(** * The BadgerDB buffer manager (src/BufMgr/src/buffer.cpp)

    A shallow embedding of [BufMgr]: the frame-descriptor table, the page
    buffer, the page-identity index and the clock replacement loop, together
    with the public operations [readPage], [unPinPage], [allocPage],
    [flushFile], [disposePage] and the destructor.

    C++ features are rendered as follows.
    - [std::uint32_t] values ([FrameId], [PageId], [numBufs], the clock hand
      and the local counter of [allocBuf]) are [N] with the wrap-around
      modulo [2^32] written where the code does arithmetic on them.
    - [pinCnt] is a C++ [int]: the code distinguishes [== 0] from [> 0] and
      does nothing in the remaining case, so it is a [Z].  The one place that
      can take it out of range is [pinCnt++] in [readPage]; the language
      leaves that overflow undefined, and the count is made to wrap around
      in two's complement, [2147483647 + 1 = -2147483648], as the compiled
      code does.
    - A [File*] is an [option] of a file identity; [NULL] is [None].
    - Exceptions, early returns and mutation are a state-and-exception monad.
      Undefined behaviour of the C++ (an array read out of range, a call
      through a null [File*], [% 0], the use of a frame number that was never
      assigned) is the outcome [Undefined].  The [for (;;)] loop of
      [allocBuf] takes fuel; running out of it is the outcome [OutOfFuel].
    - Reference parameters through which an operation hands results back
      ([PageId &pageNo], [Page *&page]) are two caller slots in the state, so
      that what was assigned before an exception stays visible. *)

From Stdlib Require Import ZArith NArith Lia.
From stdpp Require Import gmap list strings.
Lemma chars_str_mul c n : chars (str_mul (String c "") n) = replicate n (String c "").
Proof. induction n as [|n IH]; [done|]. simpl. by rewrite <-IH. Qed.

(** A string shorter than [width] is padded to [width] with spaces on both
    sides. *)
Lemma chars_center s width :
  len s < width →
  ∃ left right,
    left + right = width - len s ∧
    chars (center s width) = replicate left " " ++ chars s ++ replicate right " ".
Proof.
  intros Hlt. unfold center. rewrite decide_False by lia. cbv zeta.
  set (marg := width - len s).
  set (left := marg / 2 + (if Nat.odd marg && Nat.odd width then 1 else 0)).
  assert (left ≤ marg) as Hle.
  { unfold left. pose proof (Nat.div_mod_eq marg 2) as Hdiv.
    pose proof (Nat.mod_upper_bound marg 2 ltac:(lia)) as Hmod.
    destruct (Nat.odd marg) eqn:Hodd; cbn [andb]; [|lia].
    apply Nat.odd_spec in Hodd as [k Hk]. destruct (Nat.odd width); lia. }
  exists left, (marg - left). split; [lia|].
  by rewrite !chars_app, !(chars_str_mul " ").
Qed.

Lemma display_width_gt values box :
  box ∈ BOXES → len (getitem values box) < display_width values.
Proof.
  intros Hbox. unfold display_width.
  pose proof (max_list_elem_of_le (len (getitem values box))
                ((λ s, len (getitem values s)) <$> BOXES)) as Hle.
  assert (len (getitem values box) ∈ (λ s, len (getitem values s)) <$> BOXES)
    by (apply list_elem_of_fmap; eauto).
  specialize (Hle ltac:(done)). lia.
Qed.

Lemma length_center values r c :
  r ∈ chars ROWS → c ∈ chars COLS →
  length (chars (center (getitem values (r +:+ c)) (display_width values)))
  = display_width values.
Proof.
  intros Hr Hc.
  destruct (chars_center (getitem values (r +:+ c)) (display_width values))
    as (left & right & Hsum & ->).
  - apply display_width_gt. apply elem_of_cross. eauto.
  - rewrite !length_app, !length_replicate, length_chars.
    pose proof (display_width_gt values (r +:+ c)
                  ltac:(apply elem_of_cross; eauto)). lia.
Qed.

Lemma chars_display_row values width r :
  chars (display_row values width r) =
  concat ((λ c, chars (center (getitem values (r +:+ c)) width)
                ++ (if str_in c "36" then ["|"] else [])) <$> chars COLS).
Proof.
  unfold display_row. rewrite chars_join, <-list_fmap_compose.
  f_equal. apply list_fmap_ext. intros i c _. unfold compose.
  rewrite chars_app. by destruct (str_in c "36").
Qed.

**Problem description**
What you give back must match the material word for word.

**Answer to the problem**
(** * The BadgerDB buffer manager (src/BufMgr/src/buffer.cpp)

    A shallow embedding of [BufMgr]: the frame-descriptor table, the page
    buffer, the page-identity index and the clock replacement loop, together
    with the public operations [readPage], [unPinPage], [allocPage],
    [flushFile], [disposePage] and the destructor.

    C++ features are rendered as follows.
    - [std::uint32_t] values ([FrameId], [PageId], [numBufs], the clock hand
      and the local counter of [allocBuf]) are [N] with the wrap-around
      modulo [2^32] written where the code does arithmetic on them.
    - [pinCnt] is a C++ [int]: the code distinguishes [== 0] from [> 0] and
      does nothing in the remaining case, so it is a [Z].  The one place that
      can take it out of range is [pinCnt++] in [readPage]; the language
      leaves that overflow undefined, and the count is made to wrap around
      in two's complement, [2147483647 + 1 = -2147483648], as the compiled
      code does.
    - A [File*] is an [option] of a file identity; [NULL] is [None].
    - Exceptions, early returns and mutation are a state-and-exception monad.
      Undefined behaviour of the C++ (an array read out of range, a call
      through a null [File*], [% 0], the use of a frame number that was never
      assigned) is the outcome [Undefined].  The [for (;;)] loop of
      [allocBuf] takes fuel; running out of it is the outcome [OutOfFuel].
    - Reference parameters through which an operation hands results back
      ([PageId &pageNo], [Page *&page]) are two caller slots in the state, so
      that what was assigned before an exception stays visible. *)

From Stdlib Require Import ZArith NArith Lia.
From stdpp Require Import gmap list strings.
Lemma chars_str_mul c n : chars (str_mul (String c "") n) = replicate n (String c "").
Proof. induction n as [|n IH]; [done|]. simpl. by rewrite <-IH. Qed.

(** A string shorter than [width] is padded to [width] with spaces on both
    sides. *)
Lemma chars_center s width :
  len s < width →
  ∃ left right,
    left + right = width - len s ∧
    chars (center s width) = replicate left " " ++ chars s ++ replicate right " ".
Proof.
  intros Hlt. unfold center. rewrite decide_False by lia. cbv zeta.
  set (marg := width - len s).
  set (left := marg / 2 + (if Nat.odd marg && Nat.odd width then 1 else 0)).
  assert (left ≤ marg) as Hle.
  { unfold left. pose proof (Nat.div_mod_eq marg 2) as Hdiv.
    pose proof (Nat.mod_upper_bound marg 2 ltac:(lia)) as Hmod.
    destruct (Nat.odd marg) eqn:Hodd; cbn [andb]; [|lia].
    apply Nat.odd_spec in Hodd as [k Hk]. destruct (Nat.odd width); lia. }
  exists left, (marg - left). split; [lia|].
  by rewrite !chars_app, !(chars_str_mul " ").
Qed.

Lemma display_width_gt values box :
  box ∈ BOXES → len (getitem values box) < display_width values.
Proof.
  intros Hbox. unfold display_width.
  pose proof (max_list_elem_of_le (len (getitem values box))
                ((λ s, len (getitem values s)) <$> BOXES)) as Hle.
  assert (len (getitem values box) ∈ (λ s, len (getitem values s)) <$> BOXES)
    by (apply list_elem_of_fmap; eauto).
  specialize (Hle ltac:(done)). lia.
Qed.

Lemma length_center values r c :
  r ∈ chars ROWS → c ∈ chars COLS →
  length (chars (center (getitem values (r +:+ c)) (display_width values)))
  = display_width values.
Proof.
  intros Hr Hc.
  destruct (chars_center (getitem values (r +:+ c)) (display_width values))
    as (left & right & Hsum & ->).
  - apply display_width_gt. apply elem_of_cross. eauto.
  - rewrite !length_app, !length_replicate, length_chars.
    pose proof (display_width_gt values (r +:+ c)
                  ltac:(apply elem_of_cross; eauto)). lia.
Qed.

Lemma chars_display_row values width r :
  chars (display_row values width r) =
  concat ((λ c, chars (center (getitem values (r +:+ c)) width)
                ++ (if str_in c "36" then ["|"] else [])) <$> chars COLS).
Proof.
  unfold display_row. rewrite chars_join, <-list_fmap_compose.
  f_equal. apply list_fmap_ext. intros i c _. unfold compose.
  rewrite chars_app. by destruct (str_in c "36").
Qed.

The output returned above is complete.